37252 - Regression and Linear Models


Simple Linear Regression Regressione lineare semplice 単純線形回帰

Pearson's correlation coefficient

A test statistic that determines a linear relationship and its strength

Population

\(\rho = \frac{\text{cov}(X,Y)}{\sigma_{X}\sigma_{Y}}\)

\(\rho \in [-1,1] \)

Sample

\(r = \frac{\text{cov}(X,Y)}{s_{X}s_{Y}}\)

\(r \in [-1,1] \)

Linear Regression Model

Assuming a linear relationship between random variables, a regression model can represent a dependent variable with an added error compoent.
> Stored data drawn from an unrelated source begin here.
(* ===== verification/MontgomeryFacts.v ===== *)
(** * Montgomery arithmetic is arithmetic modulo the prime

    The multiplication of either strategy divides the product by [R]; the
    operations on arrays of limbs are those of the integers modulo the prime
    under the representation [x * R mod M]; inversion terminates. *)
From stdpp Require Import prelude strings.
From Stdlib Require Import Lia NArith ZArith Znumtheory ZifyNat ZifyN.
From S2P Require Import Prelude Words Transcript Limb Montgomery.
Local Open Scope N_scope.

(** ** Congruence *)
Section congruence.
Context (M : N).
Definition eqm (a b : N) : Prop := a mod M = b mod M.
#[export] Instance eqm_equivalence : Equivalence eqm.
Proof. split; [done|by intros a b Hab|intros a b c Hab Hbc; by transitivity (b mod M)]. Qed.
#[export] Instance eqm_add : Proper (eqm ==> eqm ==> eqm) N.add.
Proof. intros a b Hab c d Hcd. unfold eqm in *. rewrite N.Div0.add_mod, Hab, Hcd. symmetry. apply N.Div0.add_mod. Qed.
#[export] Instance eqm_mul : Proper (eqm ==> eqm ==> eqm) N.mul.
Proof. intros a b Hab c d Hcd. unfold eqm in *. rewrite N.Div0.mul_mod, Hab, Hcd. symmetry. apply N.Div0.mul_mod. Qed.
Lemma eqm_mod a : eqm (a mod M) a.
Proof. apply N.Div0.mod_mod. Qed.
Lemma eqm_modulus a k : eqm (a + k * M) a.
Proof. apply N.Div0.mod_add. Qed.
Lemma eqm_small a b : eqm a b -> a < M -> b < M -> a = b.
Proof. unfold eqm. intros Heq Ha Hb. by rewrite !N.mod_small in Heq. Qed.
Lemma eqm_diff a b k l : a + k * M = b + l * M -> eqm a b.
Proof. intros Heq. by rewrite <- (eqm_modulus a k), Heq, eqm_modulus. Qed.
Lemma eqm_divide a b : eqm a b <-> (Z.of_N M | Z.of_N a - Z.of_N b)%Z.
Proof.
  unfold eqm. split.
  - intros Heq. destruct (N.eq_dec M 0) as [->|Hz]; [rewrite !N.mod_0_r in Heq; subst; exists 0%Z; lia|].
    exists (Z.of_N (a / M) - Z.of_N (b / M))%Z. pose proof (N.div_mod a M Hz). pose proof (N.div_mod b M Hz). nia.
  - intros [k Hk]. destruct (Z.le_gt_cases 0 k).
    + replace a with (b + Z.to_N k * M) by nia. apply N.Div0.mod_add.
    + replace b with (a + Z.to_N (- k) * M) by nia. symmetry. apply N.Div0.mod_add.
Qed.
(** Cancelling a unit. *)
Lemma eqm_cancel r a b : Z.coprime (Z.of_N M) (Z.of_N r) -> eqm (a * r) (b * r) -> eqm a b.
Proof.
  intros Hcop Heq. apply eqm_divide. apply eqm_divide in Heq. apply (Z.gauss _ (Z.of_N r)); [|done].
  replace (Z.of_N r * (Z.of_N a - Z.of_N b))%Z with (Z.of_N (a * r) - Z.of_N (b * r))%Z by nia. done.
Qed.
End congruence.
#[export] Hint Resolve eqm_mod : lf.

Lemma odd_coprime_pow2 M k : N.odd M = true -> Z.coprime (Z.of_N M) (Z.of_N (2 ^ k)).
Proof.
  intros Hodd. rewrite N2Z.inj_pow. change (Z.of_N 2) with 2%Z. 
  assert (Z.coprime (Z.of_N M) 2) as H2.
  { unfold Z.coprime. rewrite Z.gcd_comm. apply Z.coprime_prime_l; [exact Z.prime_2|]. intros [c Hc]. 
    apply N.odd_spec in Hodd as [d Hd]. lia. }
  induction k as [|k IH] using N.peano_ind; [apply Z.gcd_1_r|]. rewrite N2Z.inj_succ, Z.pow_succ_r by lia. by apply Z.coprime_mul_r.
Qed.

(** ** The inverse of the low limb *)
Section m_prime.
Context `{LimbWidthLaws}.
Definition inverse_to (m0 e inv : N) : Prop := (Z.of_N (2 ^ e) | Z.of_N m0 * Z.of_N inv - 1)%Z.
Lemma divide_mod_add (d n x y : Z) : (d | n)%Z -> (exists k, x = y + n * k)%Z -> (d | y)%Z -> (d | x)%Z.
Proof. intros Hn [k ->] Hy. apply Z.divide_add_r; [done|]. by apply Z.divide_mul_l. Qed.
Lemma pow2_divide a b : a <= b -> (Z.of_N (2 ^ a) | Z.of_N (2 ^ b))%Z.
Proof. intros Hab. exists (Z.of_N (2 ^ (b - a))). rewrite <- N2Z.inj_mul, <- N.pow_add_r. do 2 f_equal. lia. Qed.
Lemma wrap_sub_Z (b p pq pm q d : N) : pm < b -> p = b * pq + pm -> 2 + b - pm = b * q + d ->
  (Z.of_N d = 2 - Z.of_N p + Z.of_N b * (1 + Z.of_N pq - Z.of_N q))%Z.
Proof. intros Hpm -> Hq. assert (2 + b = b * q + d + pm) by lia. lia. Qed.
Lemma wrap_mul_Z (b m inv d k q x : Z) : (d = 2 - m * inv + b * k -> inv * d = b * q + x ->
  m * x - 1 = - (m * inv - 1) * (m * inv - 1) + b * (m * (inv * k - q)))%Z.
Proof. intros Hd Hx. assert (x = inv * d - b * q)%Z as -> by (clear Hd; lia). rewrite Hd. ring. Qed.
Lemma newton_step m0 e inv : m0 < B -> inv < B -> e <= LIMB_BITS -> inverse_to m0 e inv ->
  inverse_to m0 (N.min (2 * e) LIMB_BITS) (wrapping_mul inv (wrapping_sub 2 (wrapping_mul m0 inv))).
Proof.
  intros Hm Hinv He [c Hc]. unfold inverse_to, wrapping_mul, wrapping_sub. pose proof B_gt_1 as HB.
  set (d := (2 + B - (m0 * inv) mod B) mod B). assert (exists k, Z.of_N d = 2 - Z.of_N m0 * Z.of_N inv + Z.of_N B * k)%Z as [k Hd].
  { replace (Z.of_N m0 * Z.of_N inv)%Z with (Z.of_N (m0 * inv)) by lia. exists (1 + Z.of_N (m0 * inv / B) - Z.of_N ((2 + B - (m0 * inv) mod B) / B))%Z.
    apply (wrap_sub_Z _ _ _ ((m0 * inv) mod B)); [by apply N.mod_lt; lia|apply N.div_mod; lia|apply N.div_mod; lia]. }
  pose proof (N.div_mod (inv * d) B ltac:(lia)) as Hdiv.
  apply (divide_mod_add _ (Z.of_N B) _ (- (Z.of_N m0 * Z.of_N inv - 1) * (Z.of_N m0 * Z.of_N inv - 1))%Z).
  - apply pow2_divide. clear. lia.
  - exists (Z.of_N m0 * (Z.of_N inv * k - Z.of_N (inv * d / B)))%Z. apply (wrap_mul_Z _ _ _ _ _ _ _ Hd).
    rewrite <- !N2Z.inj_mul, <- N2Z.inj_add. f_equal. exact Hdiv.
  - rewrite Hc. apply Z.divide_trans with (Z.of_N (2 ^ e) * Z.of_N (2 ^ e))%Z.
    + rewrite <- N2Z.inj_mul, <- N.pow_add_r. apply pow2_divide. clear. lia.
    + exists (- c * c)%Z. ring.
Qed.
Lemma compute_m_prime_ok m0 : m0 < B -> N.odd m0 = true ->
  fp_generic.compute_m_prime m0 < B /\ (m0 * fp_generic.compute_m_prime m0 + 1) mod B = 0.
Proof.
  intros Hm Hodd. pose proof B_gt_1 as HB. pose proof limb_bits as (Hb8 & Hb64 & _). unfold fp_generic.compute_m_prime, fp_generic.wrapping_neg.
  set (body := fun inv (_ : nat) => _).
  assert (forall k, (k <= 6)%nat -> foldl body m0 (seq 0 k) < B /\ inverse_to m0 (N.min (3 * 2 ^ N.of_nat k) LIMB_BITS) (foldl body m0 (seq 0 k))) as Hk.
  { induction k as [|k IH]; intros Hk.
    - split; [done|]. cbn [seq foldl]. rewrite N.min_l by (cbn; lia). apply N.odd_spec in Hodd as [d ->]. unfold inverse_to.
      assert (exists h, d * (d + 1) = 2 * h) as [h Hh].
      { destruct (N.Even_or_Odd d) as [[h ->]|[h ->]]; [exists (h * (2 * h + 1))|exists ((2 * h + 1) * (h + 1))]; lia. }
      change (2 ^ (3 * 2 ^ N.of_nat 0)) with 8. exists (Z.of_N h). nia.
    - rewrite seq_S, foldl_app. cbn [foldl]. destruct IH as [Hlt IH]; [lia|]. split; [unfold body, wrapping_mul; apply N.mod_lt; lia|].
      apply newton_step in IH; [|done|done|lia]. replace (N.min (3 * 2 ^ N.of_nat (S k)) LIMB_BITS) with (N.min (2 * N.min (3 * 2 ^ N.of_nat k) LIMB_BITS) LIMB_BITS); [exact IH|].
      rewrite Nat2N.inj_succ, N.pow_succ_r'. lia. }
  specialize (Hk 6%nat ltac:(lia)). destruct Hk as [Hlt [c Hc]]. rewrite N.min_r in Hc by (cbn; lia). set (inv := foldl body m0 (seq 0 6)) in *.
  split; [apply N.mod_lt; lia|]. unfold wrapping_sub. rewrite N.add_0_l.
  rewrite <- N.Div0.add_mod_idemp_l, N.Div0.mul_mod_idemp_r, N.Div0.add_mod_idemp_l.
  assert (0 <= c)%Z by nia. replace (m0 * (B - inv) + 1) with ((m0 - Z.to_N c) * B); [apply N.Div0.mod_mul|].
  assert (Z.to_N c <= m0) by nia. nia.
Qed.
End m_prime.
One can estimate such a model using various techniques.

For some data points \( (X_i , Y_i) : i \in \mathbb{N} \land i \in [1,n]\)

Ideal model

\( Y_i = \beta_0 + \beta_{1}X_i + \epsilon_i \)
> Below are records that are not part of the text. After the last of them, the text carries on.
(* ===== verification/MontgomeryField.v ===== *)
(** * The fields of [fp_generic.rs] are the integers modulo a prime

    [represents e x]: the array [e] stands for the number [x].  Every
    operation of the field computes, on representations, the operation of the
    integers modulo the prime; encodings are canonical, inversion terminates. *)
From stdpp Require Import prelude strings.
From Stdlib Require Import Lia NArith ZArith Znumtheory ZifyNat ZifyN.
From S2P Require Import Prelude Words Transcript Limb Montgomery MontgomeryFacts.
Local Open Scope N_scope.

(** ** Natural numbers of words *)
Section nat.
Context {E : Type} (W : nat).
Lemma nat_from_bytes_ok bytes : length bytes = (W * 8)%nat ->
  exists n, runtime_nat.from_bytes_le (E:=E) W bytes = Ok n /\ length n = W /\ digits (2 ^ 64) n /\ digits_value (2 ^ 64) n = from_le_bytes bytes.
Proof.
  intros Hl. destruct (chunks_value 8 W bytes Hl) as [Hd Hv]. eexists. split; [|split; [|split; [exact Hd|exact Hv]]]; [|by rewrite length_map, length_seq].
  unfold runtime_nat.from_bytes_le. rewrite (proj2 (Nat.eqb_eq _ _) Hl). cbn [rust_assert]. rewrite bind_Ok. apply fill_loop. intros s i Hi Hs.
  rewrite slice_Ok, bind_Ok by lia. do 3 f_equal. lia.
Qed.
End nat.

Lemma unit_limbs_ok `{LimbWidthLaws} {E} L x : (0 < L)%nat -> x < B ->
  exists o, store (E:=E) (replicate L 0) 0 x = Ok o /\ length o = L /\ digits B o /\ digits_value B o = x.
Proof.
  intros HL Hx. rewrite store_Ok by (rewrite length_replicate; lia). eexists. split; [done|].
  rewrite length_insert, length_replicate. split; [done|]. destruct L as [|L']; [lia|]. cbn [replicate insert list_insert digits_value].
  split; [constructor; [done|apply digits_zeros, B_pos]|]. rewrite digits_replicate_0. lia.
Qed.
Lemma odd_mod_B `{LimbWidthLaws} n : N.odd (n mod B) = N.odd n.
Proof.
  rewrite <- !N.bit0_odd, N.mod_pow2_bits_low; [done|]. pose proof limb_bits. lia.
Qed.

Section field.
Context `{LimbWidthLaws} (W L ACCUM_L : nat) (M : N) `{MS : MontgomeryStrategy} `{SL : !MontgomeryStrategyLaws L M}.
#[local] Abbreviation value := (digits_value B).
#[local] Abbreviation wf := (digits B).
#[local] Abbreviation R := (B ^ N.of_nat L).

Definition valid (e : list N) : Prop := length e = L /\ wf e /\ value e < M.
Definition represents (e : list N) (x : N) : Prop := valid e /\ eqm M (value e) (x * R).

Record field_ok (f : FpGenericField) : Prop := {
  fo_modulus : modulus_ok L M (f_modulo f) (neg_modulo f) (m_prime f);
  fo_r2 : represents (r2 f) R;
  fo_r : represents (r f) 1;
  fo_scale : valid (accum_scale f) /\ eqm M (value (accum_scale f)) (B ^ N.of_nat ACCUM_L);
  fo_half : length (raw_half f) = L /\ wf (raw_half f) /\ 2 * value (raw_half f) = M + 1
}.
Context (f : FpGenericField) (Hf : field_ok f).
Context (HW : (0 < W)%nat) (HL : L = (W * LIMBS_PER_U64)%nat) (HA : (2 * L + 1 <= ACCUM_L)%nat) (HA64 : (ACCUM_L + L < 64)%nat).

Lemma L_pos : (0 < L)%nat.
Proof using All. pose proof limb_bits as (_ & _ & Hl). rewrite HL. by apply Nat.mul_pos_pos. Qed.
Lemma M_gt_1 : 1 < M.
Proof using All. exact (mo_gt_1 _ _ _ _ _ (fo_modulus f Hf)). Qed.
Lemma R_coprime k : Z.coprime (Z.of_N M) (Z.of_N (B ^ k)).
Proof using All. rewrite <- N.pow_mul_r. apply odd_coprime_pow2. exact (mo_odd _ _ _ _ _ (fo_modulus f Hf)). Qed.
Lemma cancel_R x y : eqm M (x * R) (y * R) -> eqm M x y.
Proof using All. apply eqm_cancel, R_coprime. Qed.
Lemma represents_valid e x : represents e x -> valid e.
Proof using All. by intros []. Qed.
Lemma represents_eqm e x y : represents e x -> eqm M x y -> represents e y.
Proof using All. intros [Hv Hx] Hxy. split; [done|]. by rewrite <- Hxy. Qed.
Lemma represents_unique e x y : represents e x -> represents e y -> eqm M x y.
Proof using All. intros [_ Hx] [_ Hy]. apply cancel_R. by rewrite <- Hx, <- Hy. Qed.
Lemma represents_inj e e' x : represents e x -> represents e' x -> e = e'.
Proof using All.
  intros [(Hl & Hw & Hv) Hx] [(Hl' & Hw' & Hv') Hx']. apply value_inj; [lia|done|done|]. apply (eqm_small M); [|done|done]. by rewrite Hx, Hx'.
Qed.

Section ops.
Context {E : Type}.
Lemma mont_ok a b x y : length a = L -> wf a -> valid b -> eqm M (value a) x -> eqm M (value b) (y * R) ->
  exists r, montgomery_mul (E:=E) a b (f_modulo f) (neg_modulo f) (m_prime f) = Ok r /\ valid r /\ eqm M (value r) (x * y).
Proof using All.
  intros Hla Hwa (Hlb & Hwb & Hvb) Hx Hy.
  destruct (montgomery_mul_ok E _ _ _ a b (fo_modulus f Hf) Hwa Hla Hwb Hlb Hvb) as (r & -> & Hlr & Hwr & Hvr & Heq).
  exists r. split; [done|]. split; [done|]. apply cancel_R. rewrite Heq, Hx, Hy. by rewrite N.mul_assoc.
Qed.
Lemma mul_ok a b x y : represents a x -> represents b y -> exists r, field.mul (E:=E) f a b = Ok r /\ represents r (x * y).
Proof using All.
  intros [(Hla & Hwa & _) Hx] [Hb Hy]. destruct (mont_ok a b _ _ Hla Hwa Hb Hx Hy) as (r & Hr & Hvr & Heq). exists r. split; [done|].
  split; [done|]. rewrite Heq. replace (x * R * y) with (x * y * R) by lia. done.
Qed.
(** Any array of [L] limbs stands for a number. *)
Lemma to_montgomery_ok s : length s = L -> wf s -> exists r, field.to_montgomery (E:=E) f s = Ok r /\ represents r (value s).
Proof using All.
  intros Hl Hw. destruct (fo_r2 f Hf) as [Hr2 Heq2]. destruct (mont_ok s (r2 f) (value s) R Hl Hw Hr2) as (r & Hr & Hvr & Heq); [done|done|].
  exists r. by split.
Qed.
Lemma unit_limbs x : x < B -> exists o, store (E:=E) (replicate L 0) 0 x = Ok o /\ length o = L /\ wf o /\ value o = x.
Proof using All. exact (unit_limbs_ok L x L_pos). Qed.
Lemma to_standard_ok e x : represents e x -> exists s, field.to_standard L (E:=E) f e = Ok s /\ length s = L /\ wf s /\ value s = x mod M.
Proof using All.
  intros [(Hl & Hw & _) Hx]. pose proof M_gt_1. unfold field.to_standard. destruct (unit_limbs 1 B_gt_1) as (o & -> & Hlo & Hwo & Hvo). rewrite bind_Ok.
  destruct (montgomery_mul_ok E _ _ _ e o (fo_modulus f Hf) Hw Hl Hwo Hlo) as (s & -> & Hls & Hws & Hvs & Heq); [lia|].
  exists s. do 3 (split; [done|]). apply (eqm_small M); [|done|apply N.mod_lt; lia]. rewrite eqm_mod. apply cancel_R. rewrite Heq, Hvo, N.mul_1_r. done.
Qed.

Lemma zero_represents : represents (field.zero L) 0.
Proof using All.
  unfold field.zero. split; [|by rewrite digits_replicate_0]. split; [by rewrite length_replicate|]. split; [apply digits_zeros, B_pos|].
  rewrite digits_replicate_0. pose proof M_gt_1. lia.
Qed.
Lemma is_zero_ok e x : represents e x -> field.is_zero L e = (x mod M =? 0).
Proof using All.
  intros He. pose proof M_gt_1. unfold field.is_zero. apply eq_bool_prop_intro. rewrite bool_decide_spec, Is_true_true, N.eqb_eq. split.
  - intros ->. pose proof (represents_unique _ _ _ zero_represents He) as Heq. unfold eqm in Heq. rewrite <- Heq. apply N.Div0.mod_0_l.
  - intros Hz. apply (represents_inj _ _ x He). apply (represents_eqm _ 0); [exact zero_represents|]. unfold eqm. by rewrite Hz, N.Div0.mod_0_l.
Qed.
Lemma add_ok a b x y : represents a x -> represents b y -> exists r, field.add (E:=E) f a b = Ok r /\ represents r (x + y).
Proof using All.
  intros [(Hla & Hwa & Hva) Hx] [(Hlb & Hwb & Hvb) Hy]. destruct (fo_modulus f Hf) as [Hml Hmw Hmv Hnl Hnw Hnv _ _ Hgt _].
  destruct (accum_modular_ok (E:=E) M (f_modulo f) (neg_modulo f)) with (a := a) (b := b) as (r & Hr & Hlr & Hwr & Hv & Hlt);
    [done|done|lia|done|by rewrite Hnv, Hml|lia|lia|lia|done..|].
  exists r. split; [done|]. split; [split; [lia|done]|]. rewrite Hv, eqm_mod, Hx, Hy. by rewrite N.mul_add_distr_r.
Qed.
Lemma sub_ok a b x y : represents a x -> represents b y -> exists r, field.sub (E:=E) f a b = Ok r /\ represents r (x + (M - y mod M)).
Proof using All.
  intros [(Hla & Hwa & Hva) Hx] [(Hlb & Hwb & Hvb) Hy]. destruct (fo_modulus f Hf) as [Hml Hmw Hmv Hnl Hnw Hnv _ _ Hgt _].
  destruct (sub_modular_ok (E:=E) M (f_modulo f) (neg_modulo f)) with (a := a) (b := b) as (r & Hr & Hlr & Hwr & Hv & Hlt);
    [done|done|lia|done|by rewrite Hnv, Hml|lia|lia|lia|done..|].
  exists r. split; [done|]. split; [split; [lia|done]|]. rewrite Hv, eqm_mod, Hx, N.mul_add_distr_r. 
  enough (eqm M (M - value b) ((M - y mod M) * R)) as -> by done. pose proof (N.mod_lt y M ltac:(lia)) as Hym. pose proof (N.div_mod y M ltac:(lia)) as Hyd.
  apply eqm_divide. apply eqm_divide in Hy as [k Hk]. exists (1 - Z.of_N R - Z.of_N (y / M) * Z.of_N R - k)%Z. nia.
Qed.
Lemma neg_ok a x : represents a x -> exists r, field.neg L (E:=E) f a = Ok r /\ represents r (M - x mod M).
Proof using All. intros Ha. exact (sub_ok _ _ _ _ zero_represents Ha). Qed.
Lemma fma_ok e a b x y z : represents e z -> represents a x -> represents b y -> exists r, field.fma (E:=E) f e a b = Ok r /\ represents r (z + x * y).
Proof using All.
  intros He Ha Hb. unfold field.fma. destruct (mul_ok a b x y Ha Hb) as (p & -> & Hp). rewrite bind_Ok. by apply add_ok.
Qed.
Lemma fnms_ok e a b x y z : represents e z -> represents a x -> represents b y ->
  exists r, field.fnms (E:=E) f e a b = Ok r /\ represents r (z + (M - (x * y) mod M)).
Proof using All.
  intros He Ha Hb. unfold field.fnms. destruct (mul_ok a b x y Ha Hb) as (p & -> & Hp). rewrite bind_Ok. by apply sub_ok.
Qed.
Lemma of_scalar_ok n : n < 2 ^ 64 -> exists r, field.of_scalar L (E:=E) f n = Ok r /\ represents r n.
Proof using All.
  intros Hn. unfold field.of_scalar. destruct (u64_to_limbs_ok n Hn) as (Hl & Hw & Hv). pose proof limb_bits as (_ & _ & HLp).
  assert (LIMBS_PER_U64 <= L)%nat as Hle by (rewrite HL; nia). set (ls := u64_to_limbs n) in *.
  destruct (seq_loop (E:=E) (fun i s => s = take i ls ++ replicate (L - i) 0) (fun s i => if (i <? L)%nat then ni ← index ls i; store s i ni else mret s)
    LIMBS_PER_U64 0 (replicate L 0)) as (s & -> & Hs); [|by rewrite Nat.sub_0_r|].
  - intros i s Hi ->. rewrite (proj2 (Nat.ltb_lt _ _)) by lia. destruct (lookup_lt_is_Some_2 ls i ltac:(lia)) as [x Hx].
    rewrite (proj2 (index_Ok ls i x) Hx), bind_Ok. rewrite store_Ok by (rewrite length_app, length_take, length_replicate; lia). eexists. split; [done|].
    replace (L - i)%nat with (S (L - (i + 1))) by lia. cbn [replicate]. rewrite insert_middle by (rewrite length_take; lia).
    rewrite Nat.add_1_r. by rewrite (take_S_r _ _ _ Hx), <- app_assoc.
  - rewrite bind_Ok. cbn [Nat.add] in Hs. rewrite take_ge in Hs by lia. rewrite <- Hv. replace (value ls) with (value s) by (rewrite Hs, digits_app, digits_replicate_0; lia).
    apply to_montgomery_ok; [rewrite Hs, length_app, length_replicate; lia|]. rewrite Hs. apply Forall_app_2; [done|apply digits_zeros, B_pos].
Qed.
Lemma byhalf_ok a x : represents a x -> exists r y, field.byhalf (E:=E) f a = Ok r /\ represents r y /\ eqm M (2 * y) x.
Proof using All.
  intros [(Hl & Hw & Hv) Hx]. pose proof L_pos as HLp. unfold field.byhalf. rewrite low_limb, bind_Ok, low_bit by (first [done|lia]).
  destruct (shr_1_ok (E:=E) a Hw) as (h & -> & Hlh & Hwh & Hvh). rewrite bind_Ok. pose proof (N.div_mod (value a) 2 ltac:(done)) as Hd.
  destruct (fo_half f Hf) as (Hlr & Hwr & Hvr). destruct (fo_modulus f Hf) as [Hml Hmw Hmv Hnl Hnw Hnv _ _ Hgt _].
  assert (forall e, valid e -> exists y, represents e y) as Hrep.
  { intros e He.
    destruct (unit_limbs 1 B_gt_1) as (o & _ & Hlo & Hwo & Hvo).
    destruct (montgomery_mul_ok E _ _ _ e o (fo_modulus f Hf)) as (t & _ & _ & _ & _ & Heq); [apply He|apply He|done|done|lia|].
    exists (value t). split; [done|]. by rewrite Heq, Hvo, N.mul_1_r. }
  enough (exists r, (if negb (value a mod 2 =? 0) then strategy.add (E:=E) h (raw_half f) (neg_modulo f) else mret h) = Ok r /\ valid r /\ eqm M (2 * value r) (value a)) as (r & Hr & Hvalid & Heq).
  { destruct (Hrep r Hvalid) as [y Hy]. exists r, y. split; [done|]. split; [done|]. apply cancel_R. rewrite <- Hx, <- Heq. destruct Hy as [_ Hy]. rewrite Hy.
    by rewrite N.mul_assoc. }
  destruct (N.eqb_spec (value a mod 2) 0) as [Hz|Hnz]; cbn [negb].
  - exists h. split; [done|]. split; [split; [lia|split; [done|lia]]|]. rewrite Hvh. replace (2 * (value a / 2)) with (value a) by lia. done.
  - destruct (accum_modular_ok (E:=E) M (f_modulo f) (neg_modulo f)) with (a := h) (b := raw_half f) as (r & Hr & Hlr' & Hwr' & Hv' & Hlt);
      [done|done|lia|done|by rewrite Hnv, Hml|lia|lia|lia|done|done|lia|lia|].
    exists r. split; [done|]. split; [split; [lia|done]|]. rewrite Hv', eqm_mod, Hvh. pose proof (N.mod_lt (value a) 2 ltac:(done)).
    replace (2 * (value a / 2 + value (raw_half f))) with (value a + 1 * M) by lia. apply eqm_modulus.
Qed.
The coefficents for the independent variables are called beta coefficients

Note that \(E(Y_i|X_{i}=x) = \beta_0 +\beta_{1}x\)

Estimated model

Given a sample, the coefficients are interpreted as random variables since they vary based on the sample

\( \hat{Y}_i = b_0 + b_{1}X_i \)

The estimated coefficents for the independent variables are called estimated beta coefficients, and are although constants in the model, are interpreted as random variables as they vary between samples

Method of least squares metodo dei minimi quadrati 最小二乗法

Class of optimization algorithms for finding estimated beta coefficients that minimize \(\sum_{i=1}^{n} |Y_i - \hat{Y_i}| \) (sum of residuals)

Ordinary Least Squares (OLS)

Basic method of least squares implementation for a model under Gauss-Markov assumptions.

Derivation

Since each \( |Y_i - \hat{Y_i}| \) is difficult to apply calculus to, we transform to \( (Y_i - \hat{Y_i})^2\) instead (note that the minimizing estimated beta coefficients of these terms would be identical)

Now minimizing \( \text{SSE} = \sum_{i=1}^{n} (Y_i - \hat{Y_i})^2 = \sum_{i=1}^{n} (Y_i - b_0 - b_1 X_i)^2\) requires finding the minima with respect to both estimated beta coefficients, so

\( (b_0,b_1) : \frac{\partial}{\partial b_0} \text{SSE} = 0 \land \frac{\partial}{\partial b_1} \text{SSE} = 0\)

Calculating the derivative returns:

Error Errore 測定誤差

The difference between true value and observed value

\( \epsilon_i = Y_i - \beta_1 X_i - \beta_0\)

Residual Residuo 計算誤差

The difference between an estimated value and observed result

\( \hat{\epsilon_i} = Y_i - \hat{Y}\)

Gauss-Markov assumptions

\( \epsilon_i \sim \text{N}(0,\sigma^2)\)

Gauss-Markov theorem

Note that on the scale of randomly generating a subset of obvserved values, estimated beta coefficients can be interpreted as random variables \(b \sim \text{N}(\beta, \sigma^2_{\beta})\)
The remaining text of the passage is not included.